Terralaboris asbl

Intégration des personnes handicapées : intervention de la COCOF en cas d’hébergement

Commentaire de C. trav. Bruxelles, 2 juin 2014, R.G. 2012/AB/1.266 et 2012/AB/1.280

Mis en ligne le jeudi 21 août 2014


Cour du travail de Bruxelles, 2 juin 2014, R.G. 2012/AB/1.266 et 2012/AB/1.280

Terra Laboris asbl

Dans un arrêt du 2 juin 2014, la Cour du travail de Bruxelles s’interroge sur la conformité des aides de la COCOF aux personnes handicapées, eu égard à la convention de New York du 13 décembre 2006.

Les faits

L’intervention de la COCOF est demandée par le représentant légal d’une personne handicapée, âgée de 44 ans et bénéficiant du statut de minorité prolongée. Il s’agit de frais relatifs à l’installation d’un monte-escaliers avec siège (mono-lift).
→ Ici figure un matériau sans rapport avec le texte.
(** Text without a star opens no block comment, as long as what follows
    starts with none. *)
Lemma removeAll_no_star u rest :
  hasChar "*" u = false -> atLineEnd rest = true ->
  forall fuel, (String.length (u ++ rest) <= fuel)%nat ->
    removeAll fuel false blockCommentRe (u ++ rest)
    = (u ++ removeAll (String.length rest) false blockCommentRe rest)%string.
Proof.
  intros Hu Hr. induction u as [| c u IH]; intros fuel L.
  - apply removeAll_enough. exact L.
  - cbn [hasChar] in Hu. apply orb_false_elim in Hu. destruct Hu as [Hc Hu].
    rewrite app_cons in *. cbn [String.length] in L.
    destruct fuel as [| f]; [lia |].
    rewrite removeAll_keep.
    + rewrite (IH Hu f) by lia. reflexivity.
    + apply block_needs_star. destruct u as [| d u'].
      * change (EmptyString ++ rest)%string with rest. destruct rest as [| a rest']; [reflexivity |].
        cbn [atLineEnd] in Hr.
        destruct a as [[] [] [] [] [] [] [] []]; try discriminate Hr; reflexivity.
      * rewrite app_cons. cbn [hasChar] in Hu. apply orb_false_elim in Hu. tauto.
Qed.

(** The greedy dots run to the end of the line. *)
Lemma dots_to_line_end {R} (k : string -> caps -> option R) rest cs x :
  atLineEnd rest = true -> k rest cs = Some x ->
  forall s fuel, oneLine s = true -> (String.length s <= fuel)%nat ->
    starLoop (run false (Chr Dot)) true k fuel (s ++ rest) cs = Some x.
Proof.
  intros Hr Hk.
  set (body := run false (Chr Dot)).
  assert (B0 : forall k', body rest cs k' = None).
  { intros k'. destruct rest as [| a rest']; [reflexivity |].
    cbn [atLineEnd] in Hr. unfold body. cbn [run clsMatch]. rewrite Hr. reflexivity. }
  assert (B1 : forall c t k', isLineTerminator c = false ->
                              body (String c t) cs k' = k' t cs).
  { intros c t k' Hc. unfold body. cbn [run clsMatch]. rewrite Hc. reflexivity. }
  induction s as [| c s IH]; intros fuel Hs L.
  - change (EmptyString ++ rest)%string with rest. destruct fuel as [| f]; [exact Hk |].
    cbn [starLoop]. cbv zeta. rewrite B0. exact Hk.
  - cbn [oneLine] in Hs. apply andb_prop in Hs. destruct Hs as [Hc Hs].
    apply negb_true_iff in Hc.
    cbn [String.length] in L. destruct fuel as [| f]; [lia |].
    rewrite app_cons. cbn [starLoop]. cbv zeta. rewrite (B1 _ _ _ Hc).
    replace (String.length (s ++ rest) <? String.length (String c (s ++ rest)))%nat
      with true by (symmetry; apply Nat.ltb_lt; cbn [String.length]; lia).
    rewrite (IH f Hs) by lia. reflexivity.
Qed.

(** A line comment matches up to the end of its line. *)
Lemma line_comment_match s rest :
  oneLine s = true -> atLineEnd rest = true ->
  exists cs, matchAt false lineCommentRe ("//" ++ s ++ rest) = Some (rest, cs).
Proof.
  intros Hs Hr. exists []. rewrite lineRe_eq. unfold matchAt.
  change ("//" ++ s ++ rest)%string with (String "/" (String "/" (s ++ rest))).
  cbn [run clsMatch Ascii.eqb Bool.eqb].
  apply dots_to_line_end; try assumption; [| rewrite length_app; lia].
  destruct rest as [| a rest']; cbn [run]; [reflexivity |].
  cbn [atLineEnd] in Hr. rewrite Hr. reflexivity.
Qed.
(** * Deterministic hash-based A/B split: [01_hash_split/hash_split.py]

    A shallow embedding of [ABSplitter._hash_to_float] and
    [ABSplitter.get_group], and the properties of the assignment engine.

    - Python [str] is modelled by [string], read as the UTF-8 bytes of the
      text, so that [str.encode()] is the list of its bytes.
    - Python [float] is IEEE 754 binary64, modelled by [spec_float] with
      the operations of [SpecFloat] at precision 53 and [emax] 1024.
    - [hashlib.sha256] is modelled by [Sha256.digest], FIPS 180-4.
    - Exceptions and the calls to the hash function are threaded through
      the monad [M]. *)

From Stdlib Require Import ZArith QArith Qabs List String Ascii Bool Lia.
From Stdlib Require Import Strings.Byte DecimalString DecimalZ.
From Stdlib Require Import Floats.SpecFloat.
Import ListNotations.

Local Open Scope list_scope.

(** ** SHA-256 (FIPS 180-4), the function behind [hashlib.sha256] *)

Module Sha256.
Local Open Scope Z_scope.

Definition word (x : Z) : Z := x mod 2 ^ 32.
Definition add32 (x y : Z) : Z := word (x + y).
Definition rotr (n x : Z) : Z :=
  Z.lor (Z.shiftr x n) (word (Z.shiftl x (32 - n))).
Definition Ch (x y z : Z) : Z :=
  Z.lxor (Z.land x y) (Z.land (word (Z.lnot x)) z).
Definition Maj (x y z : Z) : Z :=
  Z.lxor (Z.lxor (Z.land x y) (Z.land x z)) (Z.land y z).
Definition Sigma0 (x : Z) : Z :=
  Z.lxor (Z.lxor (rotr 2 x) (rotr 13 x)) (rotr 22 x).
Definition Sigma1 (x : Z) : Z :=
  Z.lxor (Z.lxor (rotr 6 x) (rotr 11 x)) (rotr 25 x).
Definition sigma0 (x : Z) : Z :=
  Z.lxor (Z.lxor (rotr 7 x) (rotr 18 x)) (Z.shiftr x 3).
Definition sigma1 (x : Z) : Z :=
  Z.lxor (Z.lxor (rotr 17 x) (rotr 19 x)) (Z.shiftr x 10).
La COCOF refuse, au motif que l’intéressé vit dans un centre d’hébergement et qu’il ne remplit dès lors pas la condition requise pour la prise en charge au titre d’intégration sociale et professionnelle.

Un recours est introduit devant le Tribunal du travail de Bruxelles, qui condamne la COCOF à octroyer une somme de 11.000 € environ, montant correspondant à l’achat du mono-lift avec siège demandé.

La COCOF interjette appel de cette décision.

La décision de la cour

La cour reprend, assez longuement, les dispositions applicables, étant la Convention de New-York relative aux droits des personnes handicapées, ainsi que le décret du 4 mars 1999 de l’Assemblée de la Commission communautaire française relatif à l’intégration sociale et professionnelle des personnes handicapées et l’arrêté du 25 février 2000 du Collège de la Commission communautaire commune, déterminant les conditions d’intervention, conformément à l’article 24 du décret.

La cour constate que le litige se cristallise sur l’article 28 de cet arrêté, qui prévoit les modes de réalisation de l’intégration sociale ou professionnelle. Ceux-ci sont énumérés dans le texte et visent (i) l’exercice d’un emploi rémunéré, (ii) le suivi d’une formation professionnelle, (iii) le suivi d’études ou d’une forme d’apprentissage, (iv) l’accomplissement de démarches soutenues en vue de l’intégration sur le marché du travail, (v) la gestion du ménage, (vi) la fréquentation d’un centre de jour avec maintien à domicile à l’exclusion de tout hébergement en institution et (vii) la participation à des activités sociales dans des conditions déterminées.

Cet article prévoit également que, si le handicap ne prévoit pas de réaliser une de ces activités, il y aura néanmoins intervention dans la mesure où l’aide favorise le maintien à domicile, à l’exclusion de tout hébergement en institution.

Il y a dès lors une condition de finalité à l’octroi d’une aide individuelle.

La cour fait grief au premier juge de ne pas avoir pleinement vérifié si l’ensemble de ces conditions sont réunies en l’espèce, précisant que les conditions légales sont cumulatives. En conséquence, il faut apprécier la condition de nécessité (obligation pour l’aide de couvrir des frais supplémentaires indispensables à l’intégration de la personne), de finalité (le but étant soit de permettre une des activités visées, soit de favoriser le maintien à domicile sans hébergement en institution) et, enfin, vérifier les aides pouvant être accordées ainsi que le montant susceptible d’être alloué.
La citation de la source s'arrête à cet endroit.